Your instructions => This task calls for copying every line of the records that includes the word "LifeSys".

The input =>
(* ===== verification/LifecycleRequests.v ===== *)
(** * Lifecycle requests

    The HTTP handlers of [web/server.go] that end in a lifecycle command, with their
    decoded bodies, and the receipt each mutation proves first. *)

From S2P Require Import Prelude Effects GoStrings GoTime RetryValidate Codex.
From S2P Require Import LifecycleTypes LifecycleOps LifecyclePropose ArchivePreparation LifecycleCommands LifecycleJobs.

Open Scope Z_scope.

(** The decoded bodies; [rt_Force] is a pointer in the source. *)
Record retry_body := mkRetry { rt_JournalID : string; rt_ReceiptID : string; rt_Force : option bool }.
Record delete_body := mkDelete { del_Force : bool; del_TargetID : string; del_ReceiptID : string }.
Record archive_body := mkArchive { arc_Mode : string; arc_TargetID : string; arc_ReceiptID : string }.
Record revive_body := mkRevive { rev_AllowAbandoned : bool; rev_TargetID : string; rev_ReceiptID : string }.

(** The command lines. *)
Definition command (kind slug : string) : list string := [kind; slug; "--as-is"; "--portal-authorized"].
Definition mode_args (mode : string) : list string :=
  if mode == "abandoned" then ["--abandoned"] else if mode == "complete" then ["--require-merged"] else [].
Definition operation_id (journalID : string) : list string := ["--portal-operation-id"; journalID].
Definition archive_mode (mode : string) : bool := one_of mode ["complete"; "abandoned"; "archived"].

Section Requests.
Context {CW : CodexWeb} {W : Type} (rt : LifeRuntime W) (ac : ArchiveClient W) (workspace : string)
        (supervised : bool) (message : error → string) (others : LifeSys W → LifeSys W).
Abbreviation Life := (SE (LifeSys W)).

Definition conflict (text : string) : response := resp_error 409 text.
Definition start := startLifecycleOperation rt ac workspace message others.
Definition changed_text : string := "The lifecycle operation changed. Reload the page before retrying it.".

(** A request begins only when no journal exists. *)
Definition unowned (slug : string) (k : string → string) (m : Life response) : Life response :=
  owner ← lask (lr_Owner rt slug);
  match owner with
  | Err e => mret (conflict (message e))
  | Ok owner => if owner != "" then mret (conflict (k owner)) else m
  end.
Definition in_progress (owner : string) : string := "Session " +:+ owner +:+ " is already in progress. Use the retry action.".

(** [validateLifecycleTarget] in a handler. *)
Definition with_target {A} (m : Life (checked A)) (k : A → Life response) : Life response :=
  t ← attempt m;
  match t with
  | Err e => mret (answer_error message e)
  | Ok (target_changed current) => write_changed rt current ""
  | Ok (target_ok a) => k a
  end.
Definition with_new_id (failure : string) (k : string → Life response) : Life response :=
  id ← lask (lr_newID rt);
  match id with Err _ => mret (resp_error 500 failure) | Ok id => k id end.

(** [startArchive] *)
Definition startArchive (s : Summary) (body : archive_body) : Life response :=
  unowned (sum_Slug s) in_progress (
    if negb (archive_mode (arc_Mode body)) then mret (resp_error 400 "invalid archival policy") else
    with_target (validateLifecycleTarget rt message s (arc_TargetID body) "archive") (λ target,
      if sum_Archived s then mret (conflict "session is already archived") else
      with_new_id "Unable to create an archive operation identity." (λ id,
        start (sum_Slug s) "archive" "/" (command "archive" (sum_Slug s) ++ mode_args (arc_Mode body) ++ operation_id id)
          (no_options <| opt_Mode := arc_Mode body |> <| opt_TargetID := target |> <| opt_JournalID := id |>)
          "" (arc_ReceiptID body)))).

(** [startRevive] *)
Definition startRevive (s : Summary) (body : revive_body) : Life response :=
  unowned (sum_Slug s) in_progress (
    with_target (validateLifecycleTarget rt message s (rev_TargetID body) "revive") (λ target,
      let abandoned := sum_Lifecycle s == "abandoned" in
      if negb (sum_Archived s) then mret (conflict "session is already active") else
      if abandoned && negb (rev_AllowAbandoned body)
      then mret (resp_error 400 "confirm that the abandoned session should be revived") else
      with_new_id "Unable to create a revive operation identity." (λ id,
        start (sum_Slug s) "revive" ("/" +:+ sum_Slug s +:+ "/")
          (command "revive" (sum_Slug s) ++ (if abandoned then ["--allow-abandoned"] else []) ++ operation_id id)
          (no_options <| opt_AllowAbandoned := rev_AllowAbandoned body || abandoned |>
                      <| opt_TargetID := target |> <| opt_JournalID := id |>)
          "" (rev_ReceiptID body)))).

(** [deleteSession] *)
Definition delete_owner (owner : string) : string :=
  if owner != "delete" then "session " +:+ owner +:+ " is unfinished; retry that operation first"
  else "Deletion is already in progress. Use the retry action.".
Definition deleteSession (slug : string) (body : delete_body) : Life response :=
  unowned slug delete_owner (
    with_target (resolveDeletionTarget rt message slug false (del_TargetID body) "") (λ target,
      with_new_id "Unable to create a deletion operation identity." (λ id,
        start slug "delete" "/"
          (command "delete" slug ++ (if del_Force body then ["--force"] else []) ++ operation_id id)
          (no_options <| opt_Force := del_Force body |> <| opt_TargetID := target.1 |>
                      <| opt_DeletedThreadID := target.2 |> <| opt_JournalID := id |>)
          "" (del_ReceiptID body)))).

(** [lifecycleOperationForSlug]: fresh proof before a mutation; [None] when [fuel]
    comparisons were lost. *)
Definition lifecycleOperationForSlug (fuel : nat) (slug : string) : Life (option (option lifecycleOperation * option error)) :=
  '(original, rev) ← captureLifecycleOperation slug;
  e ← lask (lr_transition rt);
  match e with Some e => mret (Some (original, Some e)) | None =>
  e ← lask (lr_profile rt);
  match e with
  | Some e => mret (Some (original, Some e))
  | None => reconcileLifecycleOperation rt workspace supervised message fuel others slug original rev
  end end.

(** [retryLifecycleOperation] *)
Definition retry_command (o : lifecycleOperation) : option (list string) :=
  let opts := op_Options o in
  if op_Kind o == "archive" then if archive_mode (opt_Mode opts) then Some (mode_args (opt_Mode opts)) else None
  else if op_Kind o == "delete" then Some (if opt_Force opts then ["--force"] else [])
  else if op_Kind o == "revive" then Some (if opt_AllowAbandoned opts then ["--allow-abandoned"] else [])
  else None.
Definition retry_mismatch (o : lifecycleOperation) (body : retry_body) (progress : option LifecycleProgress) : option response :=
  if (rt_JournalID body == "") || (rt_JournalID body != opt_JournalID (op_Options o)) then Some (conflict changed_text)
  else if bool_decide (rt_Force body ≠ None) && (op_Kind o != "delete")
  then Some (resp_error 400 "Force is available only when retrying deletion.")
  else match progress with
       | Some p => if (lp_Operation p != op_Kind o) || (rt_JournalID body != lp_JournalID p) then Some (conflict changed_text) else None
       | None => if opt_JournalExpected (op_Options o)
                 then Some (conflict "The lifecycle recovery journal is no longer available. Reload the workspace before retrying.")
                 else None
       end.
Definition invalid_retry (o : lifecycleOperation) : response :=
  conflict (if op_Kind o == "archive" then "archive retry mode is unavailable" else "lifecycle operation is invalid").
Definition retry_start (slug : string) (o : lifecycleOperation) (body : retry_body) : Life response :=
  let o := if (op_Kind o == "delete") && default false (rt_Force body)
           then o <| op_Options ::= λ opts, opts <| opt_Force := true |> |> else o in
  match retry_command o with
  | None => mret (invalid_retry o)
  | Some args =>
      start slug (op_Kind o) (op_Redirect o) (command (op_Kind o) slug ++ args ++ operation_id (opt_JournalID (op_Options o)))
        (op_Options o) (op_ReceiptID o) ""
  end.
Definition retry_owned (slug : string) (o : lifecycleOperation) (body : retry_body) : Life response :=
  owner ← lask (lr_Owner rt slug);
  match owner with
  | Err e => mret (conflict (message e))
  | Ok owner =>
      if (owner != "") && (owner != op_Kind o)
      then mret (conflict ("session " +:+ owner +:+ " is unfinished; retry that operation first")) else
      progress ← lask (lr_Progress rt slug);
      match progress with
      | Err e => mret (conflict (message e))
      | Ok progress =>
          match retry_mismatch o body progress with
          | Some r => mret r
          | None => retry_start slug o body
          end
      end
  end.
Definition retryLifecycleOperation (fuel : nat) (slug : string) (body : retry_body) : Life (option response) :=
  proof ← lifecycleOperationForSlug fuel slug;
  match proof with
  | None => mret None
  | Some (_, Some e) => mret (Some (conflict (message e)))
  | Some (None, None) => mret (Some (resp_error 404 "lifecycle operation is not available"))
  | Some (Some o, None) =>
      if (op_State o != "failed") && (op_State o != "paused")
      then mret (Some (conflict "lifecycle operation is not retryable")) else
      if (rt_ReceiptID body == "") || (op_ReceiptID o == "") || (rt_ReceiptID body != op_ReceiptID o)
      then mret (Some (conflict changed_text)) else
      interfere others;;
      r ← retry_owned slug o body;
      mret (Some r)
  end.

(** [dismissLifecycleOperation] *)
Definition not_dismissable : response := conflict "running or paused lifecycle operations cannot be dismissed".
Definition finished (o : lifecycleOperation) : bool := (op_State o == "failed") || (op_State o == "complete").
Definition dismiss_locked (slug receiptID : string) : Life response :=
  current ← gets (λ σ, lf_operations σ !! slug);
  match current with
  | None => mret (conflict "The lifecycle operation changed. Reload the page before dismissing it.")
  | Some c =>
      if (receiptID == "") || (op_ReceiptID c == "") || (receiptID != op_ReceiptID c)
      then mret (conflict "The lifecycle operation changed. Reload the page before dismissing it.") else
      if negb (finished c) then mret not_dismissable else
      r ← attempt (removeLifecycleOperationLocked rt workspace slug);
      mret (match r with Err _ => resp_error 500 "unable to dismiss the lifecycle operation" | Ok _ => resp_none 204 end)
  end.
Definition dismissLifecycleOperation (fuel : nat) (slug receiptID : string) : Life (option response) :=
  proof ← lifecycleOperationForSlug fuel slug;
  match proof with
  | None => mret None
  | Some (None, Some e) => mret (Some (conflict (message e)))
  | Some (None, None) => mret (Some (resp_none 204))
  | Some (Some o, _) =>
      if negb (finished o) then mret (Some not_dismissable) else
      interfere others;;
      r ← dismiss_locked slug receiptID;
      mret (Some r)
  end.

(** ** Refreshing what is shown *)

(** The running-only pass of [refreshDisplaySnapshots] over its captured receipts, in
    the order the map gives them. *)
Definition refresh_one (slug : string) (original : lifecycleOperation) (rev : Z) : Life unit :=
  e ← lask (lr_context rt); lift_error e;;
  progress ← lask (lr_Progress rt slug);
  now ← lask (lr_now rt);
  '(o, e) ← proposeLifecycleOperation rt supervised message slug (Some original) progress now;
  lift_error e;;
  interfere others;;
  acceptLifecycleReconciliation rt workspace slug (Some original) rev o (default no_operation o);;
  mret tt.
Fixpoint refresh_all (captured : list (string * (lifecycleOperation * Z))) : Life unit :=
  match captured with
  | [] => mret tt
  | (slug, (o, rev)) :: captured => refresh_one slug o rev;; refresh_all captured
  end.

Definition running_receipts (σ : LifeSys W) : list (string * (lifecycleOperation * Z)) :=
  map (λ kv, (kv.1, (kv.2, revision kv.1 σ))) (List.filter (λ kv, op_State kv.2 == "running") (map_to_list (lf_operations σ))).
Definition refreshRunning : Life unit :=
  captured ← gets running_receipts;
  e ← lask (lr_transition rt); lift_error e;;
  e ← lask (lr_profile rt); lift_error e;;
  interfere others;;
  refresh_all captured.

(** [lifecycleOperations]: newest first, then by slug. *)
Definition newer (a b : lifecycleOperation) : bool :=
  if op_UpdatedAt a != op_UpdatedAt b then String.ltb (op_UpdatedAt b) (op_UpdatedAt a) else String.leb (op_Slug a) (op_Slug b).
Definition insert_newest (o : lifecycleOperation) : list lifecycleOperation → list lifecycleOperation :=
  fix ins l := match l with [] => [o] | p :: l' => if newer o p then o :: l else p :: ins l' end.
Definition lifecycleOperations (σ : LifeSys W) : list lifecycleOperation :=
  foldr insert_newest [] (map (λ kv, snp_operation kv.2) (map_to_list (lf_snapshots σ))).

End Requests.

Answer for the task =>
        (supervised : bool) (message : error → string) (others : LifeSys W → LifeSys W).
Abbreviation Life := (SE (LifeSys W)).
Definition running_receipts (σ : LifeSys W) : list (string * (lifecycleOperation * Z)) :=
Definition lifecycleOperations (σ : LifeSys W) : list lifecycleOperation :=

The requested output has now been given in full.